- [Description of the task]:
Set down exactly the lines below between the line holding "destruct (execute_accepts encoded_len" and the line holding "as (s & s' & fs", inclusive; no other line belongs in the answer.

Data entries:
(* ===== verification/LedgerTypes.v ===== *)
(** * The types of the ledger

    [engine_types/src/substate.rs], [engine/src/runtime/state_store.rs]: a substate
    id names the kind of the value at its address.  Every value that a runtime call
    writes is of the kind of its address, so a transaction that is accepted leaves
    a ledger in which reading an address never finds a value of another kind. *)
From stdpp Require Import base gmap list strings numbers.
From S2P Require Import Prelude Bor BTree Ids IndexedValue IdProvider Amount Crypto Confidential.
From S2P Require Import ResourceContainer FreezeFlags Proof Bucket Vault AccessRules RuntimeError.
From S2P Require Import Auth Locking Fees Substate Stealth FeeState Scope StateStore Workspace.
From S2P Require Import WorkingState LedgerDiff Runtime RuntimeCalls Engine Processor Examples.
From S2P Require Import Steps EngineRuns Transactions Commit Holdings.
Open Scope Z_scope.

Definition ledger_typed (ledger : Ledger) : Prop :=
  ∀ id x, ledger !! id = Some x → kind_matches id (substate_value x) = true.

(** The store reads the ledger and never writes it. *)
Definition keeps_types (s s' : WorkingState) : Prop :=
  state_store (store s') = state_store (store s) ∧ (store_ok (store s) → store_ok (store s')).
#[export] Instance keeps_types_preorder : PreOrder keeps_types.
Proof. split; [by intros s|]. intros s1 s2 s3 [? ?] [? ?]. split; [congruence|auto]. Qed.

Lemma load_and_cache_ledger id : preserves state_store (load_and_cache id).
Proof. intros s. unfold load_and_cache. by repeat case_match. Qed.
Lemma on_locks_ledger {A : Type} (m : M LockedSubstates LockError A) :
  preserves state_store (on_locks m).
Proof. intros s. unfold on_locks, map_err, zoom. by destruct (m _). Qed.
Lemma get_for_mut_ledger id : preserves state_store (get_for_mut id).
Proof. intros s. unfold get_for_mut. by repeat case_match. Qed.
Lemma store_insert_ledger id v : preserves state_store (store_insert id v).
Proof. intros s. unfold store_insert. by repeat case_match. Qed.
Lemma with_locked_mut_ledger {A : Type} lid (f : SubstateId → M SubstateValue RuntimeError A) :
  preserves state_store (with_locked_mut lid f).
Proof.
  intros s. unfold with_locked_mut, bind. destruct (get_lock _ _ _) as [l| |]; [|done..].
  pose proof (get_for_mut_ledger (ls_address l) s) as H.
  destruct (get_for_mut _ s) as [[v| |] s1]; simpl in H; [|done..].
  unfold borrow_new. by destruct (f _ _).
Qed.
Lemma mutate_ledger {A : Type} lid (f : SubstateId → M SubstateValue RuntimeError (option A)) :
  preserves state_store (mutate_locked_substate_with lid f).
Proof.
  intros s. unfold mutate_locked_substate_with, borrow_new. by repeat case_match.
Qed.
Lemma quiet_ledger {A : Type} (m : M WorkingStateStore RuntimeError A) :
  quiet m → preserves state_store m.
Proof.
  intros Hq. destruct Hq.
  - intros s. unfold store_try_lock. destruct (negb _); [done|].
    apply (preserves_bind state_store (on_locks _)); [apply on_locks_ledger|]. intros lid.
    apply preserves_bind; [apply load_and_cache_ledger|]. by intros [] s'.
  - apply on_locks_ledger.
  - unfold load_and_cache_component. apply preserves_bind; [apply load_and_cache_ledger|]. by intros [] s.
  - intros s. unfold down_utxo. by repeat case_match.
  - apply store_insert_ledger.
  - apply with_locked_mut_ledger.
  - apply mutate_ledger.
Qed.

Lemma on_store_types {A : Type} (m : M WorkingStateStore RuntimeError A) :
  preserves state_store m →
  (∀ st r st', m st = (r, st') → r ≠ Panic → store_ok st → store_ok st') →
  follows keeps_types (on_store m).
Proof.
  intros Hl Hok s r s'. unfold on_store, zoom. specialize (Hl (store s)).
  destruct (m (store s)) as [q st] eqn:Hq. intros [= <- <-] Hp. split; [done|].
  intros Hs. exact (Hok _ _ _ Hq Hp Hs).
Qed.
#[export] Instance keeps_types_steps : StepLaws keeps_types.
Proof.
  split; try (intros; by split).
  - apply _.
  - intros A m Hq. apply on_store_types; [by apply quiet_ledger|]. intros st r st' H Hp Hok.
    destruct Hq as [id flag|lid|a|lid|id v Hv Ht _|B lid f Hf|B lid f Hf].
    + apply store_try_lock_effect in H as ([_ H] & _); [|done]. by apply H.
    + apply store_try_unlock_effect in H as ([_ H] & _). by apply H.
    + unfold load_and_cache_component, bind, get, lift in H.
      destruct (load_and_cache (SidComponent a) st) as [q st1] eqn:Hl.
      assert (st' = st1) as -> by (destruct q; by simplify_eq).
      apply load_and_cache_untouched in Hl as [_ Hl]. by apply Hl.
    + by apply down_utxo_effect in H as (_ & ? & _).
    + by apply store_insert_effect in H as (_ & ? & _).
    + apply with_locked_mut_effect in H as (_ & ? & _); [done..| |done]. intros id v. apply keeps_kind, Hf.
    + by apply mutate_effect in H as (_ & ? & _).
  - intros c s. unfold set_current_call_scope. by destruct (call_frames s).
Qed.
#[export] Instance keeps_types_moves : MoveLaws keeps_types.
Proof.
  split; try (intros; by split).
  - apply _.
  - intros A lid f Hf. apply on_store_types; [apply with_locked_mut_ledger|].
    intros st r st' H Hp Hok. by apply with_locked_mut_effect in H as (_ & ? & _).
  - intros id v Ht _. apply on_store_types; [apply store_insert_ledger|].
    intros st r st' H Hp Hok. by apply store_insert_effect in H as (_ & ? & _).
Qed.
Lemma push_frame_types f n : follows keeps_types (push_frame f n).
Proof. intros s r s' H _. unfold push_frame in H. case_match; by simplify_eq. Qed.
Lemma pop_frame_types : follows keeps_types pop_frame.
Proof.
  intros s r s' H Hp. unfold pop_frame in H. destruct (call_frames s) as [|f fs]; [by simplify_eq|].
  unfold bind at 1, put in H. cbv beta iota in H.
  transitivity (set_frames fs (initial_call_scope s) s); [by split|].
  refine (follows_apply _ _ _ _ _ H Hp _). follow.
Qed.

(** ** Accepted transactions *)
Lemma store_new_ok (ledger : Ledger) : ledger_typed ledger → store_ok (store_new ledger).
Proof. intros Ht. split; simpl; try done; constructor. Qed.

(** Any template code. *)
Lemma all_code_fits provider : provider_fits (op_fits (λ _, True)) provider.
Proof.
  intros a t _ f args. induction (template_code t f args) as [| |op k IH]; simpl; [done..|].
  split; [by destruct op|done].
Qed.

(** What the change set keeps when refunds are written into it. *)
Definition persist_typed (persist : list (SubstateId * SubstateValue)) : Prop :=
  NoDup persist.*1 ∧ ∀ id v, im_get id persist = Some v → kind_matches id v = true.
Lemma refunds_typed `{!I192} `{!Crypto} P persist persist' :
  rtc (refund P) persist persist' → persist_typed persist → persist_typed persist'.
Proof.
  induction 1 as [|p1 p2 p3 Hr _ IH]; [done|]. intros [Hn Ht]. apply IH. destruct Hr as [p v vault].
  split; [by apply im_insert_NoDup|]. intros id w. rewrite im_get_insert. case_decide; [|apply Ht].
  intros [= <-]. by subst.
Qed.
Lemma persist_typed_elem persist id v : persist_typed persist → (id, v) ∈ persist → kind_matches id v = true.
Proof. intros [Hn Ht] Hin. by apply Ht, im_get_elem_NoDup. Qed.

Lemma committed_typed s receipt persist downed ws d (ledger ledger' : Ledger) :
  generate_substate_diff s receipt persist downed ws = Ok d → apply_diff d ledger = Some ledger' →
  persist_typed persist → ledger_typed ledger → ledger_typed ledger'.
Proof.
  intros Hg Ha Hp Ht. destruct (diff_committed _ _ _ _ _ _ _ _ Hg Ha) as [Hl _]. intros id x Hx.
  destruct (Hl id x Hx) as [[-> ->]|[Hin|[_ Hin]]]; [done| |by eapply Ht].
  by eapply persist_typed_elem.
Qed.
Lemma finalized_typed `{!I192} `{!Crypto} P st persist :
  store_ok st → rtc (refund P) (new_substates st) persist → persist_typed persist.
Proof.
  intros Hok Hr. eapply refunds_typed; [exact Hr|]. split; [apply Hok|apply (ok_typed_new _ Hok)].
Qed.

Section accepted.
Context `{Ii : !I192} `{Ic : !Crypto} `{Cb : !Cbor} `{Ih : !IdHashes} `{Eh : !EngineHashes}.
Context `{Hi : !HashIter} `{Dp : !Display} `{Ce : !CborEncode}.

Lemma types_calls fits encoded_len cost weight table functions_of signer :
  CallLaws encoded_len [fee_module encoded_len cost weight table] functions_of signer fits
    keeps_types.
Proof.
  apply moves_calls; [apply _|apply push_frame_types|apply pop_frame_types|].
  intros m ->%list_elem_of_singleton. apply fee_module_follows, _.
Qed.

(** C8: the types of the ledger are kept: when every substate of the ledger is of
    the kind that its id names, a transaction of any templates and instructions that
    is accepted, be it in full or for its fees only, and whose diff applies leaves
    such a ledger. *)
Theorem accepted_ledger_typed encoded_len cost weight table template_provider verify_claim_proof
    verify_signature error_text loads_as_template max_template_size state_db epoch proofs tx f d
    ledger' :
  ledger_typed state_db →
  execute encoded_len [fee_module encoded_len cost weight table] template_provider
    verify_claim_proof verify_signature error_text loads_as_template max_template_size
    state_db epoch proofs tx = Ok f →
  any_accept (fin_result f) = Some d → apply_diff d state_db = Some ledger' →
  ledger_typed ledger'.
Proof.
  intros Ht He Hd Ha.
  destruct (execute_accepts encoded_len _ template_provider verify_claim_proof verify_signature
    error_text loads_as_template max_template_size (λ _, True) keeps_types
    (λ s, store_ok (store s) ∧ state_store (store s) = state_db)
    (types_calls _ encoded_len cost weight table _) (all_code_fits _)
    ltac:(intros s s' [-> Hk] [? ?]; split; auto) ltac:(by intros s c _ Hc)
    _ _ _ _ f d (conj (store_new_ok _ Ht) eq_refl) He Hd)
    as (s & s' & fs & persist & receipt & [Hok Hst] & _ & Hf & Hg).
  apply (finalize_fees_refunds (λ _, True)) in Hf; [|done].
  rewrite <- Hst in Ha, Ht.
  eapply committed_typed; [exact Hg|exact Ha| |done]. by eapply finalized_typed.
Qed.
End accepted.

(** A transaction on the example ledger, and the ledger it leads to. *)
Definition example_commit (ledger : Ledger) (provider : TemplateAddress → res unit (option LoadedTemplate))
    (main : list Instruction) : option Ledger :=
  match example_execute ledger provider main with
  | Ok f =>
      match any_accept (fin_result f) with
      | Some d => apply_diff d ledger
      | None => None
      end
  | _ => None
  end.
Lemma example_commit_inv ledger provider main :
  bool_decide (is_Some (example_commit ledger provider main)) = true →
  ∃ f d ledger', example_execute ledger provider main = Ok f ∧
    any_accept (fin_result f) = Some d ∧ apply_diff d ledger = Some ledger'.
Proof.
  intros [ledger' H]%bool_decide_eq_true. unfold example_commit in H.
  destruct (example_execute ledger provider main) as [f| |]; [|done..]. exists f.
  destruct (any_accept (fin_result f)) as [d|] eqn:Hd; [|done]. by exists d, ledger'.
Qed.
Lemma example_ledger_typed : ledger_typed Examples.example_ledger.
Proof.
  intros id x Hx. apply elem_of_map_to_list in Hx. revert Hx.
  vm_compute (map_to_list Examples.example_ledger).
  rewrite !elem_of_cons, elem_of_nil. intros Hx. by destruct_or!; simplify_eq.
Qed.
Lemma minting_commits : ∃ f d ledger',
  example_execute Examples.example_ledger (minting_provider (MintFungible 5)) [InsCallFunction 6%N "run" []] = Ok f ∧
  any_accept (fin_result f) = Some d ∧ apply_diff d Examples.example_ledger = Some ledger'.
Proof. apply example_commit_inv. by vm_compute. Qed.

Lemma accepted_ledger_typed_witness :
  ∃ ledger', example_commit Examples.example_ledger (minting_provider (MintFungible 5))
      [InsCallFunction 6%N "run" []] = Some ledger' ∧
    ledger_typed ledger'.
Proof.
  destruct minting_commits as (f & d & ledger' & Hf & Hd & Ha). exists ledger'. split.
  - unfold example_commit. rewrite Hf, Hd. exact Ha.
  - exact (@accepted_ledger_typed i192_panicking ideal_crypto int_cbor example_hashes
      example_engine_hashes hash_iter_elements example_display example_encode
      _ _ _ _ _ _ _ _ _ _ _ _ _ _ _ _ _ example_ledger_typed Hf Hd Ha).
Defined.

- [Your solution]:
  destruct (execute_accepts encoded_len _ template_provider verify_claim_proof verify_signature
    error_text loads_as_template max_template_size (λ _, True) keeps_types
    (λ s, store_ok (store s) ∧ state_store (store s) = state_db)
    (types_calls _ encoded_len cost weight table _) (all_code_fits _)
    ltac:(intros s s' [-> Hk] [? ?]; split; auto) ltac:(by intros s c _ Hc)
    _ _ _ _ f d (conj (store_new_ok _ Ht) eq_refl) He Hd)
    as (s & s' & fs & persist & receipt & [Hok Hst] & _ & Hf & Hg).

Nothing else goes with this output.